(** [waitNextCheck], as the duration it passes to [time.Sleep]. *)
Definition waitNextCheck (cfg : Config) : Z :=
  let interval := CheckIntervalSeconds cfg in
  let interval := if interval <=? 0 then 10 else interval in
  wrapInt64 (interval * Second).

(** The deferred calls of a cycle goroutine. *)
Inductive deferred : Type :=
  | ReleaseSlot      (* defer func() { <-semaphore }() *)
  | ComshimDone      (* defer comshim.Done() *)
  | RecoverSilently. (* the deferred function of safeGoNoLog, which calls recover() *)

(** Where a cycle goroutine started by [safeGoNoLog] is. [pending] lists
    the deferred calls not yet run, the one to run next first. *)
Inductive task : Type :=
  | Started                   (* go func() issued; nothing has run *)
  | Entered                   (* the closure runs; before comshim.Add(1) *)
  | Working                   (* after comshim.Add(1), in the provider calls *)
  | Exiting (panicking : bool) (pending : list deferred)
  | Finished                  (* the goroutine has ended *)
  | Unrecovered.              (* a panic left the goroutine: the process dies *)

#[global] Instance deferred_eq_dec : EqDecision deferred.
Proof. solve_decision. Defined.

#[global] Instance task_eq_dec : EqDecision task.
Proof. solve_decision. Defined.

(** Where the loop of [mainLogic] is. *)
Inductive loopPoint : Type :=
  | AtAcquire    (* semaphore <- struct{}{} *)
  | AtLaunch     (* safeGoNoLog(func() {...}) *)
  | AtWait.      (* waitNextCheck() *)

Record System : Type := mkSystem {
  semaphore : nat;          (* elements in the channel, of capacity 1 *)
  loop : loopPoint;
  tasks : list task;        (* the cycle goroutines, in launch order *)
  sleeps : list Z           (* the durations [mainLogic] has slept, oldest first *)
}.

Definition semaphoreCap : nat := 1.

(** How the code of a goroutine goes on where it has a choice. *)
Inductive move : Type :=
  | Proceed    (* the next statement runs *)
  | Return     (* a return statement is reached *)
  | Panic.     (* a call panics *)

Inductive action : Type :=
  | LoopStep
  | TaskStep (i : nat) (m : move).

(** One step of a cycle goroutine; the semaphore count before and after.
    [None] when the step is not enabled. *)
Definition taskStep (m : move) (t : task) (sem : nat) : option (task * nat) :=
  match t, m with
  | Started, Proceed => Some (Entered, sem)
  | Entered, Proceed => Some (Working, sem)
  | Entered, Return => Some (Exiting false [ReleaseSlot; RecoverSilently], sem)
  | Entered, Panic => Some (Exiting true [ReleaseSlot; RecoverSilently], sem)
  | Working, Return =>
    Some (Exiting false [ComshimDone; ReleaseSlot; RecoverSilently], sem)
  | Working, Panic =>
    Some (Exiting true [ComshimDone; ReleaseSlot; RecoverSilently], sem)
  | Exiting p (ReleaseSlot :: ds), Proceed =>
    match sem with
    | S n => Some (Exiting p ds, n)
    | O => None                     (* the receive blocks on an empty channel *)
    end
  | Exiting p (ComshimDone :: ds), Proceed => Some (Exiting p ds, sem)
  | Exiting _ (RecoverSilently :: ds), Proceed => Some (Exiting false ds, sem)
  | Exiting false [], Proceed => Some (Finished, sem)
  | Exiting true [], Proceed => Some (Unrecovered, sem)
  | _, _ => None
  end.

(** One step of the system. *)
Definition exec (cfg : Config) (a : action) (s : System) : option System :=
  if bool_decide (Unrecovered ∈ tasks s) then None else
  match a with
  | LoopStep =>
    match loop s with
    | AtAcquire =>
      if (semaphore s <? semaphoreCap)%nat
      then Some (mkSystem (S (semaphore s)) AtLaunch (tasks s) (sleeps s))
      else None                     (* the send blocks on a full channel *)
    | AtLaunch =>
      Some (mkSystem (semaphore s) AtWait (tasks s ++ [Started]) (sleeps s))
    | AtWait =>
      Some (mkSystem (semaphore s) AtAcquire (tasks s)
                     (sleeps s ++ [waitNextCheck cfg]))
    end
  | TaskStep i m =>
    match tasks s !! i with
    | Some t =>
      match taskStep m t (semaphore s) with
      | Some (t', sem') =>
        Some (mkSystem sem' (loop s) (<[i := t']> (tasks s)) (sleeps s))
      | None => None
      end
    | None => None
    end
  end.

Fixpoint run (cfg : Config) (acts : list action) (s : System) : option System :=
  match acts with
  | [] => Some s
  | a :: acts' =>
    match exec cfg a s with
    | Some s' => run cfg acts' s'
    | None => None
    end
  end.

Definition initial : System := mkSystem 0 AtAcquire [] [].

Definition reachable (cfg : Config) (s : System) : Prop :=
  exists acts, run cfg acts initial = Some s.

Definition releasesSlot (d : deferred) : bool :=
  match d with
  | ReleaseSlot => true
  | _ => false
  end.

(** A cycle is in flight from its launch until its deferred receive from
    the semaphore has run. *)
Definition inFlight (t : task) : bool :=
  match t with
  | Started | Entered | Working => true
  | Exiting _ pending => existsb releasesSlot pending
  | Finished | Unrecovered => false
  end.

Definition flightCount (ts : list task) : nat :=
  length (filter (fun t => inFlight t = true) ts).

Definition cyclesInFlight (s : System) : nat := flightCount (tasks s).

(** The deferred calls a goroutine can have left, and no panic without the
    recovering call among them. *)
Definition taskOK (t : task) : Prop :=
  match t with
  | Exiting p ds =>
    ds = [ComshimDone; ReleaseSlot; RecoverSilently]
    \/ ds = [ReleaseSlot; RecoverSilently]
    \/ ds = [RecoverSilently]
    \/ (ds = [] /\ p = false)
  | Unrecovered => False
  | _ => True
  end.

(** The slot the loop has taken for a cycle it has not launched yet. *)
Definition launchPending (s : System) : nat :=
  match loop s with
  | AtLaunch => 1
  | _ => 0
  end.

Definition invariant (s : System) : Prop :=
  Forall taskOK (tasks s)
  /\ semaphore s = (cyclesInFlight s + launchPending s)%nat
  /\ (semaphore s <= semaphoreCap)%nat.

(** The loop sleeps only once the cycle it launched has completed. *)
Definition sleepsAfterCycleCompletes (cfg : Config) : Prop :=
  forall s s',
    reachable cfg s -> loop s = AtWait -> exec cfg LoopStep s = Some s' ->
    cyclesInFlight s = 0%nat.

End Scheduler.

(** ** Character boundaries and markup bytes *)

Module Boundaries.

(** The decoding step at the head of [s] is not the replacement of an
    invalid byte: the condition [ValidString] checks at each step. *)
Definition stepOK (s : gostring) : bool :=
  negb ((fst (DecodeRune s) =? RuneError) && (snd (DecodeRune s) =? 1)%nat).

(** A rune of [s] starts at byte offset [i], by the steps of the decoder. *)
Inductive isStart : gostring -> nat -> Prop :=
  | isStart_here s : s <> [] -> isStart s 0
  | isStart_later s i :
      s <> [] -> isStart (drop (snd (DecodeRune s)) s) i ->
      isStart s (snd (DecodeRune s) + i).

(** The runes [rs] begin with as many runes as [re] has, each in the
    orbit of the rune of [re] at its place, by the relation [foldEq]. *)
Definition foldedPrefix (foldEq : Z -> Z -> bool) (re rs : list Z) : Prop :=
  exists matched rest,
    rs = matched ++ rest /\ Forall2 (fun p r => foldEq p r = true) re matched.

(** The marker [re] occurs in [s] at byte offset [i] up to case folding: a
    character of [s] starts at [i], and the characters of [s] from there on
    begin with the characters of the marker, each up to folding. *)
Definition occursFolded (foldEq : Z -> Z -> bool) (re : list Z) (s : gostring)
    (i : nat) : Prop :=
  isStart s i /\ foldedPrefix foldEq re (runes (drop i s)).

(** How often a byte occurs in a text, and a rune in a list of runes. *)
Definition countByte (b : byte) (s : gostring) : nat := count_occ byte_eq_dec s b.
Definition countRune (r : Z) (rs : list Z) : nat := count_occ Z.eq_dec rs r.

(** The two bytes that delimit a tag in Telegram's HTML mode. *)
Definition tagByte (a : byte) : Prop := a = Byte.x3c \/ a = Byte.x3e.

End Boundaries.

(** ** The pass over the target folders *)

Module Mailbox.
Import Formatter Resolver Delivery Dedup.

::::::::

### What to do:
Reproduce exactly the entries above, limited to the lines from the one with "exists acts, run cfg acts initial = Some s." through the one with "(** The deferred calls a", both included.

### Response:
  exists acts, run cfg acts initial = Some s.

Definition releasesSlot (d : deferred) : bool :=
  match d with
  | ReleaseSlot => true
  | _ => false
  end.

(** A cycle is in flight from its launch until its deferred receive from
    the semaphore has run. *)
Definition inFlight (t : task) : bool :=
  match t with
  | Started | Entered | Working => true
  | Exiting _ pending => existsb releasesSlot pending
  | Finished | Unrecovered => false
  end.

Definition flightCount (ts : list task) : nat :=
  length (filter (fun t => inFlight t = true) ts).

Definition cyclesInFlight (s : System) : nat := flightCount (tasks s).

(** The deferred calls a goroutine can have left, and no panic without the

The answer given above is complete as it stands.